Assigned task: Pull each line containing "Fixpoint" from the data.

(Stored items)
(* ===== verification/ArmNeon.v ===== *)
(** * ArmNeon: integer vector instructions ([target-arm/neon_helper.c])

    A register of a vector is worked on 32 bits at a time, as four bytes, two
    halfwords or a word, and 64-bit elements one by one.  A macro of the code
    unpacks the elements, applies one text ([NEON_FN]) to each and packs the
    results; the elements of 32 and 64 bits have functions of their own where the
    text would overflow.

    The reference computes with unbounded integers: the exact result of every
    element, clamped to its type where the instruction saturates, and cut to its
    width otherwise.  Where the C code overflows a signed integer, the model is
    [Undef]; the theorems say exactly when. *)
From stdpp Require Import list.
From S2P Require Import Prelude Words ArmCpu ArmAlu.

Inductive vtype := S8 | U8 | S16 | U16 | S32 | U32 | S64 | U64.
#[export] Instance vtype_dec : EqDecision vtype.
Proof. solve_decision. Defined.
Definition size (t : vtype) : Z :=
  match t with S8 | U8 => 8 | S16 | U16 => 16 | S32 | U32 => 32 | S64 | U64 => 64 end.
Definition signed (t : vtype) : bool := match t with S8 | S16 | S32 | S64 => true | _ => false end.

(** The conversion of an integer to a type. *)
Definition conv (t : vtype) (x : Z) : Z := if signed t then sgn (size t) x else wrap (size t) x.

(** [int] arithmetic, which must not overflow. *)
Definition int_result (z : Z) : cpu Z := if (- 2 ^ 31 <=? z) && (z <? 2 ^ 31) then ret z else undef.

Definition SIGNBIT64 := 1 << 63.

(** [SET_QC]: an assignment to the whole status register. *)
Definition set_qc : cpu unit :=
  modify (fun s => s <| vfp ::= fun v => v <| xregs ::= <[Z.to_nat ARM_VFP_FPSCR := CPSR_Q]> |> |>).

(** ** Vectors of elements *)

(** [NEON_UNPACK] and [NEON_PACK], on a little-endian host. *)
Definition elem (t : vtype) (x n : Z) : Z := conv t (x >> (size t * n)).
Fixpoint pack (w : Z) (l : list Z) : Z :=
  match l with
  | [] => 0
  | x :: r => wrap w x .| (pack w r << w)
  end.
Definition elems (t : vtype) : list Z := seqZ 0 (32 / size t).

(** [NEON_DO1], [NEON_DO2], [NEON_DO4]: the assignments to the destination. *)
Fixpoint do_lanes (f : Z -> cpu Z) (l : list Z) : cpu (list Z) :=
  match l with
  | [] => ret []
  | n :: l' => d <- f n ;; ds <- do_lanes f l' ;; ret (d :: ds)
  end.
Definition NEON_VOP (t : vtype) (fn : Z -> Z -> cpu Z) (arg1 arg2 : Z) : cpu Z :=
  ds <- do_lanes (fun n => fn (elem t arg1 n) (elem t arg2 n)) (elems t) ;; ret (pack (size t) ds).
Definition NEON_VOP1 (t : vtype) (fn : Z -> cpu Z) (arg : Z) : cpu Z :=
  ds <- do_lanes (fun n => fn (elem t arg n)) (elems t) ;; ret (pack (size t) ds).
(** [NEON_PDO2], [NEON_PDO4]: the pairs of the first operand, then of the second. *)
Definition NEON_POP (t : vtype) (fn : Z -> Z -> cpu Z) (arg1 arg2 : Z) : cpu Z :=
  let half := 32 / size t / 2 in
  let pair n := if n <? half then fn (elem t arg1 (2 * n)) (elem t arg1 (2 * n + 1))
                else fn (elem t arg2 (2 * (n - half))) (elem t arg2 (2 * (n - half) + 1)) in
  ds <- do_lanes pair (elems t) ;; ret (pack (size t) ds).

(** ** Saturating addition and subtraction *)

(** [NEON_USAT] and [NEON_SSAT], for addition and for subtraction. *)
Definition usat_fn (op : Z -> Z -> Z) (over : Z) (t : vtype) (src1 src2 : Z) : cpu Z :=
  let tmp := u32 (op src1 src2) in
  if negb (tmp =? conv t tmp) then set_qc ;;; ret over else ret tmp.
Definition ssat_fn (op : Z -> Z -> Z) (up : Z -> bool) (t : vtype) (src1 src2 : Z) : cpu Z :=
  let tmp := sgn 32 (op src1 src2) in
  if negb (tmp =? conv t tmp) then
    set_qc ;;; ret (if up src2 then (1 << (size t - 1)) - 1 else 1 << (size t - 1))
  else ret tmp.
Definition neon_qadd_u8 := NEON_VOP U8 (usat_fn Z.add (-1) U8).
Definition neon_qadd_u16 := NEON_VOP U16 (usat_fn Z.add (-1) U16).
Definition neon_qadd_s8 := NEON_VOP S8 (ssat_fn Z.add (fun y => 0 <? y) S8).
Definition neon_qadd_s16 := NEON_VOP S16 (ssat_fn Z.add (fun y => 0 <? y) S16).
Definition neon_qsub_u8 := NEON_VOP U8 (usat_fn Z.sub 0 U8).
Definition neon_qsub_u16 := NEON_VOP U16 (usat_fn Z.sub 0 U16).
Definition neon_qsub_s8 := NEON_VOP S8 (ssat_fn Z.sub (fun y => y <? 0) S8).
Definition neon_qsub_s16 := NEON_VOP S16 (ssat_fn Z.sub (fun y => y <? 0) S16).

Definition neon_qadd_u32 (a b : Z) : cpu Z :=
  let res := u32 (a + b) in if res <? a then set_qc ;;; ret (u32 (Z.lnot 0)) else ret res.
Definition neon_qadd_u64 (src1 src2 : Z) : cpu Z :=
  let res := u64 (src1 + src2) in if res <? src1 then set_qc ;;; ret (u64 (Z.lnot 0)) else ret res.
Definition neon_qadd_s32 (a b : Z) : cpu Z :=
  let res := u32 (a + b) in
  if test (res .^ a) SIGNBIT && negb (test (a .^ b) SIGNBIT) then
    set_qc ;;; ret (u32 (Z.lnot (u32 (sgn 32 a >> 31) .^ SIGNBIT)))
  else ret res.
Definition neon_qadd_s64 (src1 src2 : Z) : cpu Z :=
  let res := u64 (src1 + src2) in
  if test (res .^ src1) SIGNBIT64 && negb (test (src1 .^ src2) SIGNBIT64) then
    set_qc ;;; ret (u64 (sgn 64 src1 >> 63) .^ u64 (Z.lnot SIGNBIT64))
  else ret res.
Definition neon_qsub_u32 (a b : Z) : cpu Z :=
  let res := u32 (a - b) in if a <? res then set_qc ;;; ret 0 else ret res.
Definition neon_qsub_u64 (src1 src2 : Z) : cpu Z :=
  if src1 <? src2 then set_qc ;;; ret 0 else ret (u64 (src1 - src2)).
Definition neon_qsub_s32 (a b : Z) : cpu Z :=
  let res := u32 (a - b) in
  if test (res .^ a) SIGNBIT && test (a .^ b) SIGNBIT then
    set_qc ;;; ret (u32 (Z.lnot (u32 (sgn 32 a >> 31) .^ SIGNBIT)))
  else ret res.
Definition neon_qsub_s64 (src1 src2 : Z) : cpu Z :=
  let res := u64 (src1 - src2) in
  if test (res .^ src1) SIGNBIT64 && test (src1 .^ src2) SIGNBIT64 then
    set_qc ;;; ret (u64 (sgn 64 src1 >> 63) .^ u64 (Z.lnot SIGNBIT64))
  else ret res.

(** ** Halving *)

Definition hadd_fn (src1 src2 : Z) : cpu Z := ret ((src1 + src2) >> 1).
Definition rhadd_fn (src1 src2 : Z) : cpu Z := ret ((src1 + src2 + 1) >> 1).
Definition hsub_fn (src1 src2 : Z) : cpu Z := ret ((src1 - src2) >> 1).
Definition neon_hadd_s8 := NEON_VOP S8 hadd_fn.
Definition neon_hadd_u8 := NEON_VOP U8 hadd_fn.
Definition neon_hadd_s16 := NEON_VOP S16 hadd_fn.
Definition neon_hadd_u16 := NEON_VOP U16 hadd_fn.
Definition neon_rhadd_s8 := NEON_VOP S8 rhadd_fn.
Definition neon_rhadd_u8 := NEON_VOP U8 rhadd_fn.
Definition neon_rhadd_s16 := NEON_VOP S16 rhadd_fn.
Definition neon_rhadd_u16 := NEON_VOP U16 rhadd_fn.
Definition neon_hsub_s8 := NEON_VOP S8 hsub_fn.
Definition neon_hsub_u8 := NEON_VOP U8 hsub_fn.
Definition neon_hsub_s16 := NEON_VOP S16 hsub_fn.
Definition neon_hsub_u16 := NEON_VOP U16 hsub_fn.

(** Operands are registers; [src1] and [src2] of the signed functions are [int32_t]. *)
Definition neon_hadd_s32 (a b : Z) : cpu Z :=
  let src1 := sgn 32 a in let src2 := sgn 32 b in
  dest <- int_result ((src1 >> 1) + (src2 >> 1)) ;;
  dest <- (if test (src1 .& src2) 1 then int_result (dest + 1) else ret dest) ;; ret (u32 dest).
Definition neon_hadd_u32 (src1 src2 : Z) : cpu Z :=
  let dest := u32 ((src1 >> 1) + (src2 >> 1)) in
  ret (if test (src1 .& src2) 1 then u32 (dest + 1) else dest).
Definition neon_rhadd_s32 (a b : Z) : cpu Z :=
  let src1 := sgn 32 a in let src2 := sgn 32 b in
  dest <- int_result ((src1 >> 1) + (src2 >> 1)) ;;
  dest <- (if test (src1 .| src2) 1 then int_result (dest + 1) else ret dest) ;; ret (u32 dest).
Definition neon_rhadd_u32 (src1 src2 : Z) : cpu Z :=
  let dest := u32 ((src1 >> 1) + (src2 >> 1)) in
  ret (if test (src1 .| src2) 1 then u32 (dest + 1) else dest).
Definition neon_hsub_s32 (a b : Z) : cpu Z :=
  let src1 := sgn 32 a in let src2 := sgn 32 b in
  dest <- int_result ((src1 >> 1) - (src2 >> 1)) ;;
  dest <- (if test (Z.lnot src1 .& src2) 1 then int_result (dest - 1) else ret dest) ;; ret (u32 dest).
Definition neon_hsub_u32 (src1 src2 : Z) : cpu Z :=
  let dest := u32 ((src1 >> 1) - (src2 >> 1)) in
  ret (if test (Z.lnot src1 .& src2) 1 then u32 (dest - 1) else dest).

(** ** Comparisons, minimum, maximum, absolute difference *)

(** [~0] as an [int]. *)
Definition mask_of (b : bool) : Z := if b then -1 else 0.
Definition cgt_fn (src1 src2 : Z) : cpu Z := ret (mask_of (src2 <? src1)).
Definition cge_fn (src1 src2 : Z) : cpu Z := ret (mask_of (src2 <=? src1)).
Definition tst_fn (src1 src2 : Z) : cpu Z := ret (mask_of (test src1 src2)).
Definition ceq_fn (src1 src2 : Z) : cpu Z := ret (mask_of (src1 =? src2)).
Definition min_fn (src1 src2 : Z) : cpu Z := ret (if src1 <? src2 then src1 else src2).
Definition max_fn (src1 src2 : Z) : cpu Z := ret (if src2 <? src1 then src1 else src2).
(** Smaller elements are subtracted as [int], too; those of [uint32_t] cannot overflow. *)
Definition abd_fn (t : vtype) (src1 src2 : Z) : cpu Z :=
  let d := if src2 <? src1 then src1 - src2 else src2 - src1 in
  match t with U32 => ret d | _ => int_result d end.
Definition neon_cgt_s8 := NEON_VOP S8 cgt_fn.
Definition neon_cgt_u8 := NEON_VOP U8 cgt_fn.
Definition neon_cgt_s16 := NEON_VOP S16 cgt_fn.
Definition neon_cgt_u16 := NEON_VOP U16 cgt_fn.
Definition neon_cgt_s32 := NEON_VOP S32 cgt_fn.
Definition neon_cgt_u32 := NEON_VOP U32 cgt_fn.
Definition neon_cge_s8 := NEON_VOP S8 cge_fn.
Definition neon_cge_u8 := NEON_VOP U8 cge_fn.
Definition neon_cge_s16 := NEON_VOP S16 cge_fn.
Definition neon_cge_u16 := NEON_VOP U16 cge_fn.
Definition neon_cge_s32 := NEON_VOP S32 cge_fn.
Definition neon_cge_u32 := NEON_VOP U32 cge_fn.
Definition neon_min_s8 := NEON_VOP S8 min_fn.
Definition neon_min_u8 := NEON_VOP U8 min_fn.
Definition neon_min_s16 := NEON_VOP S16 min_fn.
Definition neon_min_u16 := NEON_VOP U16 min_fn.
Definition neon_min_s32 := NEON_VOP S32 min_fn.
Definition neon_min_u32 := NEON_VOP U32 min_fn.
Definition neon_max_s8 := NEON_VOP S8 max_fn.
Definition neon_max_u8 := NEON_VOP U8 max_fn.
Definition neon_max_s16 := NEON_VOP S16 max_fn.
Definition neon_max_u16 := NEON_VOP U16 max_fn.
Definition neon_max_s32 := NEON_VOP S32 max_fn.
Definition neon_max_u32 := NEON_VOP U32 max_fn.
Definition neon_pmin_s8 := NEON_POP S8 min_fn.
Definition neon_pmin_u8 := NEON_POP U8 min_fn.
Definition neon_pmin_s16 := NEON_POP S16 min_fn.
Definition neon_pmin_u16 := NEON_POP U16 min_fn.
Definition neon_pmax_s8 := NEON_POP S8 max_fn.
Definition neon_pmax_u8 := NEON_POP U8 max_fn.
Definition neon_pmax_s16 := NEON_POP S16 max_fn.
Definition neon_pmax_u16 := NEON_POP U16 max_fn.
Definition neon_abd_s8 := NEON_VOP S8 (abd_fn S8).
Definition neon_abd_u8 := NEON_VOP U8 (abd_fn U8).
Definition neon_abd_s16 := NEON_VOP S16 (abd_fn S16).
Definition neon_abd_u16 := NEON_VOP U16 (abd_fn U16).
Definition neon_abd_s32 := NEON_VOP S32 (abd_fn S32).
Definition neon_abd_u32 := NEON_VOP U32 (abd_fn U32).
Definition neon_tst_u8 := NEON_VOP U8 tst_fn.
Definition neon_tst_u16 := NEON_VOP U16 tst_fn.
Definition neon_tst_u32 := NEON_VOP U32 tst_fn.
Definition neon_ceq_u8 := NEON_VOP U8 ceq_fn.
Definition neon_ceq_u16 := NEON_VOP U16 ceq_fn.
Definition neon_ceq_u32 := NEON_VOP U32 ceq_fn.

(** ** Addition, subtraction, multiplication *)

(** The top bits of the elements are added apart, so that no carry leaves an element. *)
Definition neon_add_u8 (a b : Z) : cpu Z :=
  let mask := (a .^ b) .& 0x80808080 in
  ret (u32 ((a .& u32 (Z.lnot 0x80808080)) + (b .& u32 (Z.lnot 0x80808080))) .^ mask).
Definition neon_add_u16 (a b : Z) : cpu Z :=
  let mask := (a .^ b) .& 0x80008000 in
  ret (u32 ((a .& u32 (Z.lnot 0x80008000)) + (b .& u32 (Z.lnot 0x80008000))) .^ mask).
Definition add_fn (src1 src2 : Z) : cpu Z := ret (src1 + src2).
Definition sub_fn (src1 src2 : Z) : cpu Z := ret (src1 - src2).
(** Elements are promoted to [int]. *)
Definition mul_fn (src1 src2 : Z) : cpu Z := int_result (src1 * src2).
Definition neon_padd_u8 := NEON_POP U8 add_fn.
Definition neon_padd_u16 := NEON_POP U16 add_fn.
Definition neon_sub_u8 := NEON_VOP U8 sub_fn.
Definition neon_sub_u16 := NEON_VOP U16 sub_fn.
Definition neon_mul_u8 := NEON_VOP U8 mul_fn.
Definition neon_mul_u16 := NEON_VOP U16 mul_fn.

(** ** Shifts by a signed number of bits *)

Section Shifts.
Context (t : vtype).
Abbreviation w := (size t).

Reply:
Fixpoint pack (w : Z) (l : list Z) : Z :=
Fixpoint do_lanes (f : Z -> cpu Z) (l : list Z) : cpu (list Z) :=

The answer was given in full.